#### Goal of the exercise
Give again, word for word, each line below starting at the one that contains "rewrite decide_False by done. auto." and ending at the one that contains "Lemma Topic_no_slash (m".

··· Stored data

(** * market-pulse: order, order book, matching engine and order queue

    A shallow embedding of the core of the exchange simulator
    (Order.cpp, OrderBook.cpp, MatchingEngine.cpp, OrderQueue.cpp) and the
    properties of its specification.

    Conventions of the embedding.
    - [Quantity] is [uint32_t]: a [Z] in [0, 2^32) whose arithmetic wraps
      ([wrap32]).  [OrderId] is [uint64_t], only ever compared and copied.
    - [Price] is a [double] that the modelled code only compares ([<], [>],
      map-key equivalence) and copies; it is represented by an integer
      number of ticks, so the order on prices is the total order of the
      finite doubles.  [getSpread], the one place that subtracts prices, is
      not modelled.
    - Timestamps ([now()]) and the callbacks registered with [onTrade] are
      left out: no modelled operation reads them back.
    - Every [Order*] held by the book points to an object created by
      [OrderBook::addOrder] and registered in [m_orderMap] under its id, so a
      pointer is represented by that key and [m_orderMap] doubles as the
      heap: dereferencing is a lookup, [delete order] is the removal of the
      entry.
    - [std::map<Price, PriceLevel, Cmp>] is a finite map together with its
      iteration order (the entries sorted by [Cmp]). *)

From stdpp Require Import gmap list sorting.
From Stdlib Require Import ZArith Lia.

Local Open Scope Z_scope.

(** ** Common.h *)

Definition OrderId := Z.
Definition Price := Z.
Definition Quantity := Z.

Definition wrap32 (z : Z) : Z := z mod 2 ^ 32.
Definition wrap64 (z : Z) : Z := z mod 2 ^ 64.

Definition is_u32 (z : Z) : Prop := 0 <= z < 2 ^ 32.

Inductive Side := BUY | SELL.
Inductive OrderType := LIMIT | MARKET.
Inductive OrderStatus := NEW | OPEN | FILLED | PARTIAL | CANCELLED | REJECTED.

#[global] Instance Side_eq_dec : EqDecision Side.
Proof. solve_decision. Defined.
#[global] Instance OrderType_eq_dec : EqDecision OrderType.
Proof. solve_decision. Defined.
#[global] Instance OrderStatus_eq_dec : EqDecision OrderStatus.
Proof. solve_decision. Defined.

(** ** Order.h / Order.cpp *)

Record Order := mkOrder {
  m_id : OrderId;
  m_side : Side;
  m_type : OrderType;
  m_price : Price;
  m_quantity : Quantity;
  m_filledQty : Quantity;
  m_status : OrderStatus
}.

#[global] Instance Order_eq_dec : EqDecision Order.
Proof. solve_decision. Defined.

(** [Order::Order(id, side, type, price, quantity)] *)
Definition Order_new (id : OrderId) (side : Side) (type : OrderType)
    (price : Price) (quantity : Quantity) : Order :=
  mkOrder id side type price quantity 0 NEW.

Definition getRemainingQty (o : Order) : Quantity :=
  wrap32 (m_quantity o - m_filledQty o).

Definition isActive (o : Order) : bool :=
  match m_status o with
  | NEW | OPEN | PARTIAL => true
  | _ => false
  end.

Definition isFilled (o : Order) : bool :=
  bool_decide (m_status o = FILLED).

······
··· Stored data

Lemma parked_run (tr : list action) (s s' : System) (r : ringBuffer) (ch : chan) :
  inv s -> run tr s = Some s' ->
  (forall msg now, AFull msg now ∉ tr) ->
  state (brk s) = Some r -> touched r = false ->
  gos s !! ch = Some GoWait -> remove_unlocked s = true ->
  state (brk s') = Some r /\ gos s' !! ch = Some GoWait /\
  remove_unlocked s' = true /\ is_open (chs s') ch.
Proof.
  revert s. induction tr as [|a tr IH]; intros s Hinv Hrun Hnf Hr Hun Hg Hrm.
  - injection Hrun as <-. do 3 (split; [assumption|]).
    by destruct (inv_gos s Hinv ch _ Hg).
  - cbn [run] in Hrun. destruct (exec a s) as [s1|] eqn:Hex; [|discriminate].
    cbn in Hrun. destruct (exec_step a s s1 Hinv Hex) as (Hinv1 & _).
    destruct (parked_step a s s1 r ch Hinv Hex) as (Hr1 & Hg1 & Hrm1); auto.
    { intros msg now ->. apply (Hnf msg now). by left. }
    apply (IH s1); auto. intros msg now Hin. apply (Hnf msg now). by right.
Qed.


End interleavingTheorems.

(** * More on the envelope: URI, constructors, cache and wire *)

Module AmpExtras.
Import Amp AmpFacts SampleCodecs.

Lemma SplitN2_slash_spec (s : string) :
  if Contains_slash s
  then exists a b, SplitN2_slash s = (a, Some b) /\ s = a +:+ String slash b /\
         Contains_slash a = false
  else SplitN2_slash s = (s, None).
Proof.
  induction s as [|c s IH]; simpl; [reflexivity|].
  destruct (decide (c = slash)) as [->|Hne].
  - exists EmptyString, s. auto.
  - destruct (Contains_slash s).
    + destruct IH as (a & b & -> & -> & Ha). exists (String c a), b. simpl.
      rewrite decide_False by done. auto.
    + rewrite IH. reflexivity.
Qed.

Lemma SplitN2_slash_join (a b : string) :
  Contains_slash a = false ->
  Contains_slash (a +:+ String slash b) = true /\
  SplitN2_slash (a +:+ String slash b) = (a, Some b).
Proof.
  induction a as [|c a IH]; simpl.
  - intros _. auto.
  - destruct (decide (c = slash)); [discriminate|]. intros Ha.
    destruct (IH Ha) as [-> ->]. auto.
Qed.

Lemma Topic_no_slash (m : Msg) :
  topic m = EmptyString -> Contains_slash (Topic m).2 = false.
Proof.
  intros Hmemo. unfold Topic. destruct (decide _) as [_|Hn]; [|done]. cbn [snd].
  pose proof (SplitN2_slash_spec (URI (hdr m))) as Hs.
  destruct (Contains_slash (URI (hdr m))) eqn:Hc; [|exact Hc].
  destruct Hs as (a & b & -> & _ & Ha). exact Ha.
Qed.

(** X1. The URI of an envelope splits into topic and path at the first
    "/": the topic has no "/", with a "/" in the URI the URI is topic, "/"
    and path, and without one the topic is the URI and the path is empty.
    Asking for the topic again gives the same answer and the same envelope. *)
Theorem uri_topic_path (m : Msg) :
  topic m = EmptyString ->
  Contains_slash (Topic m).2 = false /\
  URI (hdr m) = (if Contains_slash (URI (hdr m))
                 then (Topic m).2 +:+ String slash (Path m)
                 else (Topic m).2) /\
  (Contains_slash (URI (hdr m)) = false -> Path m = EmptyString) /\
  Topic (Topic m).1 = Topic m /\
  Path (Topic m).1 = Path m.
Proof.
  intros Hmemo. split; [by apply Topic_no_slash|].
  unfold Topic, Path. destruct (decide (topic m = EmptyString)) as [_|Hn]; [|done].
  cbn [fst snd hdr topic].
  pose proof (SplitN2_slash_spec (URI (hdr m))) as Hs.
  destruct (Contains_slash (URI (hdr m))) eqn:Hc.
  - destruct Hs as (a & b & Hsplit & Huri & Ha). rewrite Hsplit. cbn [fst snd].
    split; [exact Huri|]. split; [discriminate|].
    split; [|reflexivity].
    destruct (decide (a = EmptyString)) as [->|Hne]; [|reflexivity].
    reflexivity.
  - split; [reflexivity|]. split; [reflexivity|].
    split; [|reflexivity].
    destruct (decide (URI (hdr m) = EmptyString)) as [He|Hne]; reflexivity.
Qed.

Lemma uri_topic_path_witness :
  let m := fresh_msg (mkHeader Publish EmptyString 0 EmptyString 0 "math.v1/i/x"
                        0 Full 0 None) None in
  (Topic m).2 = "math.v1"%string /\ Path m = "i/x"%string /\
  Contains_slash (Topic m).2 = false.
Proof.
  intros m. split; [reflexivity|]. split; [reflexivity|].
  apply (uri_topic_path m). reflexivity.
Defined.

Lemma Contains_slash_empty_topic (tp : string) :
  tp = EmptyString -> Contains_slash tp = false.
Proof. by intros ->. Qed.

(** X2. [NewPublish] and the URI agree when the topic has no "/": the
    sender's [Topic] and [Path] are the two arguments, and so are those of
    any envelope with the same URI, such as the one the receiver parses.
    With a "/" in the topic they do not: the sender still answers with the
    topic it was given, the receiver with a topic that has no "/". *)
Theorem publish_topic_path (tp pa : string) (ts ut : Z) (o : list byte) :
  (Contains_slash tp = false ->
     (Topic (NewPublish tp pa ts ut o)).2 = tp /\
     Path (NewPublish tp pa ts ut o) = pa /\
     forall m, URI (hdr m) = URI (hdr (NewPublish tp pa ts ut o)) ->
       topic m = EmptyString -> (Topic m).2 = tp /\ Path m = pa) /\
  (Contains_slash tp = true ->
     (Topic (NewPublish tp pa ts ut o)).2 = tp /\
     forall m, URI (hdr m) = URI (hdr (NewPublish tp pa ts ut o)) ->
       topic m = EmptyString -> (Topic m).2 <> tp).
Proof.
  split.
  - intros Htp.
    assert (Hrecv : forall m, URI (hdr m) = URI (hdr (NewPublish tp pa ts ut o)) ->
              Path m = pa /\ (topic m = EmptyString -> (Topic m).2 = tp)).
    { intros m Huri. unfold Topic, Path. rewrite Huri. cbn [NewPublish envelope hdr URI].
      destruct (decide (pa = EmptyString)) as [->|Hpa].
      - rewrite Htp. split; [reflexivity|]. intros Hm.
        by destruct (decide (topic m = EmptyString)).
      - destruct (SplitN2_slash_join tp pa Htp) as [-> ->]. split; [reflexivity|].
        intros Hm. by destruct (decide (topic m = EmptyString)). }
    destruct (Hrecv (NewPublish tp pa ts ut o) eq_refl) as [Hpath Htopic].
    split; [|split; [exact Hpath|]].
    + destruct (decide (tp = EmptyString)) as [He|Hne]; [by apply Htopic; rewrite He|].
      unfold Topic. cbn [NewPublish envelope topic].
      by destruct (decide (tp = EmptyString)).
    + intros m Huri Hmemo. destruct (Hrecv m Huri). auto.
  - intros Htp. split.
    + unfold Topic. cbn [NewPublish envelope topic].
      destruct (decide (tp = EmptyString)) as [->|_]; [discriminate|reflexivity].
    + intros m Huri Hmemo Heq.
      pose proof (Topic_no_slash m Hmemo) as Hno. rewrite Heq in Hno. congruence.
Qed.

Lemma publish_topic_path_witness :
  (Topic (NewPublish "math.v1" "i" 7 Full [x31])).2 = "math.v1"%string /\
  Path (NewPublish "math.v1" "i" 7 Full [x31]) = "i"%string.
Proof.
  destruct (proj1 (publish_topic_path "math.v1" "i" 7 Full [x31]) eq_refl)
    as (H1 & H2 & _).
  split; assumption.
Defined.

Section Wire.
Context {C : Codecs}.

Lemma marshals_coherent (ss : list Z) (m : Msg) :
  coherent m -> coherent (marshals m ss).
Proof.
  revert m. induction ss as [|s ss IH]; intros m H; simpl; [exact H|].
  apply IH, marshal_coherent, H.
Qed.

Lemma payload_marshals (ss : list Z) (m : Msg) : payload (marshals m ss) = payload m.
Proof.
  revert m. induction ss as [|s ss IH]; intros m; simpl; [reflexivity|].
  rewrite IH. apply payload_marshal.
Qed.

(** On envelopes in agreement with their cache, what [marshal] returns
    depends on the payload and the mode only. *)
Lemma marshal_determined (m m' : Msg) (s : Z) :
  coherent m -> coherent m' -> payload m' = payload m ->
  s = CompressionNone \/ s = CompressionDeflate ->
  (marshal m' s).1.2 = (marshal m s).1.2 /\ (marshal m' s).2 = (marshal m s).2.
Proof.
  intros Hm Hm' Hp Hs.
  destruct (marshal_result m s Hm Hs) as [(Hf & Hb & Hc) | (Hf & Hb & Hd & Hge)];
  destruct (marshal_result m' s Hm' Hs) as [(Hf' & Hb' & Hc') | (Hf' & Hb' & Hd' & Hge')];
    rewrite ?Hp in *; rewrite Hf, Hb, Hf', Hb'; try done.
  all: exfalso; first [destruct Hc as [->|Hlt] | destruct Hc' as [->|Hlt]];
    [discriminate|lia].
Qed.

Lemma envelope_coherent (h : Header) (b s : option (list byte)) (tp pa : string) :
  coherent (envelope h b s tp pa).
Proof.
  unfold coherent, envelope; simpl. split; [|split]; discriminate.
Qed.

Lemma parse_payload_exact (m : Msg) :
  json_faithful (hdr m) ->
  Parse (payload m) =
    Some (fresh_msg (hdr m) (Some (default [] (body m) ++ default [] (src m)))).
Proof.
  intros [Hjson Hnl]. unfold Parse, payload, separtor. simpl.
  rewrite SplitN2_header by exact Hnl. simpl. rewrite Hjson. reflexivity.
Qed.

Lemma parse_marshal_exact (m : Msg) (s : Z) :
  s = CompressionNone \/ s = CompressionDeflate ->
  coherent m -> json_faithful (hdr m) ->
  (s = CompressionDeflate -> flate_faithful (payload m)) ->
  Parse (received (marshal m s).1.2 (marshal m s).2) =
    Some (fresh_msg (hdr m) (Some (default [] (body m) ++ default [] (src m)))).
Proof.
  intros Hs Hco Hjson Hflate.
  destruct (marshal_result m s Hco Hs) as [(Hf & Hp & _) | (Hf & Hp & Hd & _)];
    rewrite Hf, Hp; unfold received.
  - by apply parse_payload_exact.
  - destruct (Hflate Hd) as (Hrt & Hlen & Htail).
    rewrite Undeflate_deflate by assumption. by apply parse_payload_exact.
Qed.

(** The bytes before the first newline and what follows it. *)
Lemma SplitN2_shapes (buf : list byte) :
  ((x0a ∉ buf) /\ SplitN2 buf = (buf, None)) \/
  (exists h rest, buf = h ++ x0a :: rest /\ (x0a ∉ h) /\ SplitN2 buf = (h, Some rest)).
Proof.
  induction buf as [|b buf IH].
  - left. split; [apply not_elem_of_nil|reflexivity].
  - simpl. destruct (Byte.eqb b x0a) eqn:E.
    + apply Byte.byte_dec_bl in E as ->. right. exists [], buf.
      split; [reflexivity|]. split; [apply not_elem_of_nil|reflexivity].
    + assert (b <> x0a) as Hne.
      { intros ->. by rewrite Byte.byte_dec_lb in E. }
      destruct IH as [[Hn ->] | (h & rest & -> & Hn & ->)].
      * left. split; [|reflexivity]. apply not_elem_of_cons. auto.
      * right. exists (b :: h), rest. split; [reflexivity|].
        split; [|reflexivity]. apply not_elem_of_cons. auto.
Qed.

······
··· Stored data

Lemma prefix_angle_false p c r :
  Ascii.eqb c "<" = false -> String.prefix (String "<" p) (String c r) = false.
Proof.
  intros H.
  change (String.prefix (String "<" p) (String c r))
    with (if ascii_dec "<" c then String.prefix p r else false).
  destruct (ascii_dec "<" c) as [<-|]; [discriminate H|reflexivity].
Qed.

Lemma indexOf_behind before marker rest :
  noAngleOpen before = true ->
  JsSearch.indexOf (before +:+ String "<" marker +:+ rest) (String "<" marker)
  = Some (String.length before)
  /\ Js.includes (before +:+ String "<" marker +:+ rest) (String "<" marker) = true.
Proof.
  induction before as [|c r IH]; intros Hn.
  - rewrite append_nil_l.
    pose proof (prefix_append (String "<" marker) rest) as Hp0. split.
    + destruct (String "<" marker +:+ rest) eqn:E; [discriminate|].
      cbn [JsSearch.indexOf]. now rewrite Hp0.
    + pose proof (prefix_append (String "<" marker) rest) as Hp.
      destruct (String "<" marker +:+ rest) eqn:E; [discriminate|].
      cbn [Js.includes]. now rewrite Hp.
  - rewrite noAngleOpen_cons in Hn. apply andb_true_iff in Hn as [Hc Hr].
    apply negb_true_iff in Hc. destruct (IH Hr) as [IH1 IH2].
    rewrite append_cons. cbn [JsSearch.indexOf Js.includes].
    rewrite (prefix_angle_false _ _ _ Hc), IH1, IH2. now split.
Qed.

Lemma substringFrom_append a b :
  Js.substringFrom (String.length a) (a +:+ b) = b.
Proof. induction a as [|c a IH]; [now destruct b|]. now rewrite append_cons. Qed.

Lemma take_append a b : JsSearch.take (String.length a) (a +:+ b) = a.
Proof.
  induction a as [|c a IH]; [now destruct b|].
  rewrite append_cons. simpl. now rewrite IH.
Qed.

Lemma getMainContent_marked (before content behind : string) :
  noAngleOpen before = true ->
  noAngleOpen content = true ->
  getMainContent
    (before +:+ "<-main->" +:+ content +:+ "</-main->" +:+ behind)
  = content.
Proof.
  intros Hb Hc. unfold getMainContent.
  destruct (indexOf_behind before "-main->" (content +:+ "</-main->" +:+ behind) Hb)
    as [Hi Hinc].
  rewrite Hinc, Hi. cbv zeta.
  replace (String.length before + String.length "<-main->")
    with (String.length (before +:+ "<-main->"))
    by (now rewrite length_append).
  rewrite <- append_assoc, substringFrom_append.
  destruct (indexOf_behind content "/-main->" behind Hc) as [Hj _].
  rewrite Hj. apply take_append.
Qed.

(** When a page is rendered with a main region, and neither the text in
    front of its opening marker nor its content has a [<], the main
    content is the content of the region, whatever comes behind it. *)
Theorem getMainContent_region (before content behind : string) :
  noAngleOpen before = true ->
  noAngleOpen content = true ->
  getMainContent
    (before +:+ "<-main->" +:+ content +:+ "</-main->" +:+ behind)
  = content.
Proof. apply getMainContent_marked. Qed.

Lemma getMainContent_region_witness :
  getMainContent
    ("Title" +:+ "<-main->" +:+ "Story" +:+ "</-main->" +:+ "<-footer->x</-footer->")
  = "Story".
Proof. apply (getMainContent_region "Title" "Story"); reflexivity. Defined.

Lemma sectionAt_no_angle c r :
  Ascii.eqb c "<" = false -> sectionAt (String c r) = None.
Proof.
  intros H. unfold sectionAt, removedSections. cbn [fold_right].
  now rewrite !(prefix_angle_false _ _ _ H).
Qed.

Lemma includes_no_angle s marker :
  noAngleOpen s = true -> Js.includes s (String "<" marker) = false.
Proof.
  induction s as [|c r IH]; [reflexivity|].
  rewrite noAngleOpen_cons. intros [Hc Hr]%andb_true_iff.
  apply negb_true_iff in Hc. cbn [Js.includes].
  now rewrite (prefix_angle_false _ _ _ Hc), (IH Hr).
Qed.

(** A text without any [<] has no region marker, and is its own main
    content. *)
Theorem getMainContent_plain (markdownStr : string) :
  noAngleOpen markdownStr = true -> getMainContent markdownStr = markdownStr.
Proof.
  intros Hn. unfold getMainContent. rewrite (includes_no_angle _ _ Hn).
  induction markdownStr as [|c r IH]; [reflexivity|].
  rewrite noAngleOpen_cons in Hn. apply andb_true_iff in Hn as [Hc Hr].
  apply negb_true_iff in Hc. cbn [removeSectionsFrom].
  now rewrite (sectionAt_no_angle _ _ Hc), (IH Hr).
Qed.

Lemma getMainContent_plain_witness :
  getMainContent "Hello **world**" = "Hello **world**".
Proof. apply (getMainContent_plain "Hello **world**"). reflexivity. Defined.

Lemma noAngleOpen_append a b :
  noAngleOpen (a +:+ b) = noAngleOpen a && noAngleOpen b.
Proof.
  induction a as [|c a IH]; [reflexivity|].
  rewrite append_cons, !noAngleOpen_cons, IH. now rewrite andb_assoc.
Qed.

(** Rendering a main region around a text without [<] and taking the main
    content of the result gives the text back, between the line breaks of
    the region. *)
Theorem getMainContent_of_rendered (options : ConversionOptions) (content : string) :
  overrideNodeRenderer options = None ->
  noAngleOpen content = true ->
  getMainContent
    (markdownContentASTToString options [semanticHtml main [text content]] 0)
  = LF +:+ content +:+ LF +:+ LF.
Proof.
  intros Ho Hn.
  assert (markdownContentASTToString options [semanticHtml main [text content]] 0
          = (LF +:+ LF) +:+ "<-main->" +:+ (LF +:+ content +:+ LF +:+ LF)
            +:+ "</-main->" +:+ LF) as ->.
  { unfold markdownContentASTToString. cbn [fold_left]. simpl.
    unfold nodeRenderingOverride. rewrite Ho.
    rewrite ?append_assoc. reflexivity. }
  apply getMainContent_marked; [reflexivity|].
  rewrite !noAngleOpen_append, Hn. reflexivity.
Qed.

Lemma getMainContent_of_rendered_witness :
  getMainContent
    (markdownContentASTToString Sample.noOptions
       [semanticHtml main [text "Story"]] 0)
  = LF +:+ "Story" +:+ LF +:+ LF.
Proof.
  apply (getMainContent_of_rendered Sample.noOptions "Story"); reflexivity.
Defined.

······

#### Finished task
      rewrite decide_False by done. auto.
    + rewrite IH. reflexivity.
Qed.

Lemma SplitN2_slash_join (a b : string) :
  Contains_slash a = false ->
  Contains_slash (a +:+ String slash b) = true /\
  SplitN2_slash (a +:+ String slash b) = (a, Some b).
Proof.
  induction a as [|c a IH]; simpl.
  - intros _. auto.
  - destruct (decide (c = slash)); [discriminate|]. intros Ha.
    destruct (IH Ha) as [-> ->]. auto.
Qed.

Lemma Topic_no_slash (m : Msg) :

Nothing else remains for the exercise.